_What you have to do_
Report how many lines below contain the word "Lemma". Write only that number.

_Task data_
=====

(** [register_at]: the seconds to wait once the source has failed too often. *)
Definition register_at (source : string) (now : Z) (m : table) : option Z * table :=
  let m := filter (fun p => (duration_since now (window_started (snd p)) <? ADMIN_AUTH_FAILURE_WINDOW) = true) m in
  let m := match m !! source with
           | Some _ => m
           | None =>
               if MAX_ADMIN_AUTH_SOURCES <=? Z.of_nat (size m) then
                 match Source.min_by_key (fun p => window_started (snd p)) (iter m) with
                 | Some (oldest, _) => delete oldest m
                 | None => m
                 end
               else m
           end in
  let e := default {| window_started := now; failures := 0 |} (m !! source) in
  let e := {| window_started := window_started e; failures := Z.min 255 (failures e + 1) |} in
  (if failures e <=? ADMIN_AUTH_FAILURES_PER_SOURCE then None
   else Some (Z.max 1 (Z.max 0 (ADMIN_AUTH_FAILURE_WINDOW - duration_since now (window_started e)) / 1000)),
   <[source := e]> m).
End Register.

Definition clear (source : string) (m : table) : table := delete source m.

(** A source that failed [n] times within its window, counted from its first failure. *)
Inductive failing (iter : table -> list (string * bucket)) (source : string) (start : Z) : nat -> table -> Prop :=
| failing_first m : m !! source = None -> failing iter source start 1 (register_at iter source start m).2
| failing_again n m now :
    failing iter source start n m -> start <= now < start + ADMIN_AUTH_FAILURE_WINDOW ->
    failing iter source start (S n) (register_at iter source now m).2.

Lemma register_lookup iter source now m e :
  m !! source = Some e -> 0 <= now - window_started e < ADMIN_AUTH_FAILURE_WINDOW ->
  (register_at iter source now m).2 !! source
    = Some {| window_started := window_started e; failures := Z.min 255 (failures e + 1) |}.
Proof.
  intros Hm Hw. unfold register_at. set (k := filter _ m).
  assert (k !! source = Some e) as Hk.
  { apply map_lookup_filter_Some. split; [done|]. cbn. apply Z.ltb_lt. unfold duration_since. lia. }
  cbn zeta. rewrite Hk. cbn. rewrite Hk. apply lookup_insert_eq.
Qed.

Lemma failing_count iter source start n m :
  failing iter source start n m -> m !! source = Some {| window_started := start; failures := Z.min 255 (Z.of_nat n) |}.
Proof.
  induction 1 as [m Hm|n m now _ IH Hn].
  - unfold register_at. set (k := filter _ m). assert (k !! source = None) as Hk.
    { apply map_lookup_filter_None. auto. }
    cbn zeta. rewrite Hk. cbn. rewrite lookup_insert_eq. f_equal.
    assert (forall t : table, t !! source = None -> default {| window_started := start; failures := 0 |} (t !! source)
               = {| window_started := start; failures := 0 |}) as Hd by (intros t ->; done).
    destruct (_ <=? _); [destruct (Source.min_by_key _ _) as [[o b]|]|]; rewrite Hd; try done.
    apply lookup_delete_None. auto.
  - rewrite (register_lookup iter source now m _ IH) by (cbn; lia). cbn. do 2 f_equal. lia.
Qed.

(** The administrator sign-in throttle: within the minute that starts with a
    source's first failure, failures one to eight are answered "unauthorised" and every
    later one "too many requests", with a wait of at least one second and at most the
    whole minute. *)
Theorem admin_failures_throttled iter source start n m now :
  failing iter source start n m -> start <= now < start + ADMIN_AUTH_FAILURE_WINDOW ->
  match fst (register_at iter source now m) with
  | None => Z.of_nat n < ADMIN_AUTH_FAILURES_PER_SOURCE
  | Some wait => ADMIN_AUTH_FAILURES_PER_SOURCE <= Z.of_nat n /\ 1 <= wait <= 60
  end.
Proof.
  intros Hf Hn. apply failing_count in Hf. unfold register_at. set (k := filter _ m).
  assert (k !! source = Some {| window_started := start; failures := Z.min 255 (Z.of_nat n) |}) as Hk.
  { apply map_lookup_filter_Some. split; [done|]. cbn. apply Z.ltb_lt. unfold duration_since, ADMIN_AUTH_FAILURE_WINDOW in *. lia. }
  cbn zeta. rewrite Hk. cbn [fst]. rewrite Hk. cbn [from_option id window_started failures].
  unfold duration_since, ADMIN_AUTH_FAILURES_PER_SOURCE, ADMIN_AUTH_FAILURE_WINDOW in *.
  destruct (_ <=? _) eqn:E; breflect; [lia|]. split; [lia|].
  Z.to_euclidean_division_equations. lia.
Qed.

Lemma admin_failures_throttled_witness :
  failing map_to_list "127.0.0.1" 0 1 (register_at map_to_list "127.0.0.1" 0 ∅).2 /\
  match fst (register_at map_to_list "127.0.0.1" 30 (register_at map_to_list "127.0.0.1" 0 ∅).2) with
  | None => 1 < ADMIN_AUTH_FAILURES_PER_SOURCE
  | Some wait => ADMIN_AUTH_FAILURES_PER_SOURCE <= 1 /\ 1 <= wait <= 60
  end.
Proof.
  assert (failing map_to_list "127.0.0.1" 0 1 (register_at map_to_list "127.0.0.1" 0 ∅).2) as H
    by (apply failing_first; apply lookup_empty).
  split; [exact H|].
  exact (admin_failures_throttled map_to_list "127.0.0.1" 0 1 _ 30 H ltac:(vm_compute; split; [discriminate|reflexivity])).
Defined.
End Failures.

(** ** Handlers of the administration API *)

(** [strip_prefix("blackglass_admin_session=")] of the first cookie that has it. *)
Fixpoint find_cookie (cookies : list string) : option string :=
  match cookies with
  | [] => None
  | c :: rest => match strip_prefix (ADMIN_SESSION_COOKIE +:+ "=") c with Some t => Some t | None => find_cookie rest end
  end.
Definition session_token (cookie : option string) : option string :=
  match cookie with
  | None => None
  | Some c => match find_cookie (map trim (split ";" c)) with
              | Some t => if lower_hex64 t then Some t else None
              | None => None
              end
  end.

Inductive admin_reply :=
| AdminStatus (code : Z)
| AdminRetryAfter (seconds : Z)
| AdminCookie (code : Z) (cookie : string) (body : json)
| AdminBody (body : json).

Section Handlers.
Context (DUMMY_PASSWORD_HASH : string) (config : Config).
Local Open Scope ctl_scope.

(** An error of the shared credential check becomes a value. *)
Definition try_ {A} (m : ctl_handler A) : ctl_handler (result A) := fun s =>
  io_bind (m s) (fun sr => Ret (fst sr, Ok (snd sr))).

Definition login (source : IpAddr) (email password : string) : ctl_handler admin_reply :=
  user <- try_ (authenticate_credentials DUMMY_PASSWORD_HASH source (Some email) (Some password)) ;
  match match user with Ok u => if String.eqb (uc_role u) "admin" then Some u else None | Err _ => None end with
  | None =>
      retry <- perform (RegisterFailure source) ;
      ret (match retry with None => AdminStatus 401 | Some seconds => AdminRetryAfter seconds end)
  | Some user =>
      token <- try_ (issue_user_session config (uc_id user)) ;
      match token with
      | Err _ => ret (AdminStatus 503)
      | Ok token =>
          perform (ClearFailures source) ;;
          ret (AdminCookie 200
                 (ADMIN_SESSION_COOKIE +:+ "=" +:+ token +:+ "; HttpOnly; SameSite=Strict; Path=/admin; Max-Age="
                    +:+ pretty (session_ttl config))
                 (JObj [("signedIn", JBool true); ("name", JStr (uc_name user))]%string))
      end
  end.

(** The custom header a cross-site form cannot send. *)
Definition csrf_ok (header : option string) : bool := match header with Some h => String.eqb h "1" | None => false end.

Definition logout (header cookie : option string) : ctl_handler admin_reply :=
  if negb (csrf_ok header) then ret (AdminStatus 403) else
  match session_token cookie with
  | Some token => try_ (db_query (RevokeSession token)) ;; ret tt
  | None => ret tt
  end ;;
  ret (AdminCookie 204 (ADMIN_SESSION_COOKIE +:+ "=; HttpOnly; SameSite=Strict; Path=/admin; Max-Age=0") JNull).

=====

_Completed exercise_
3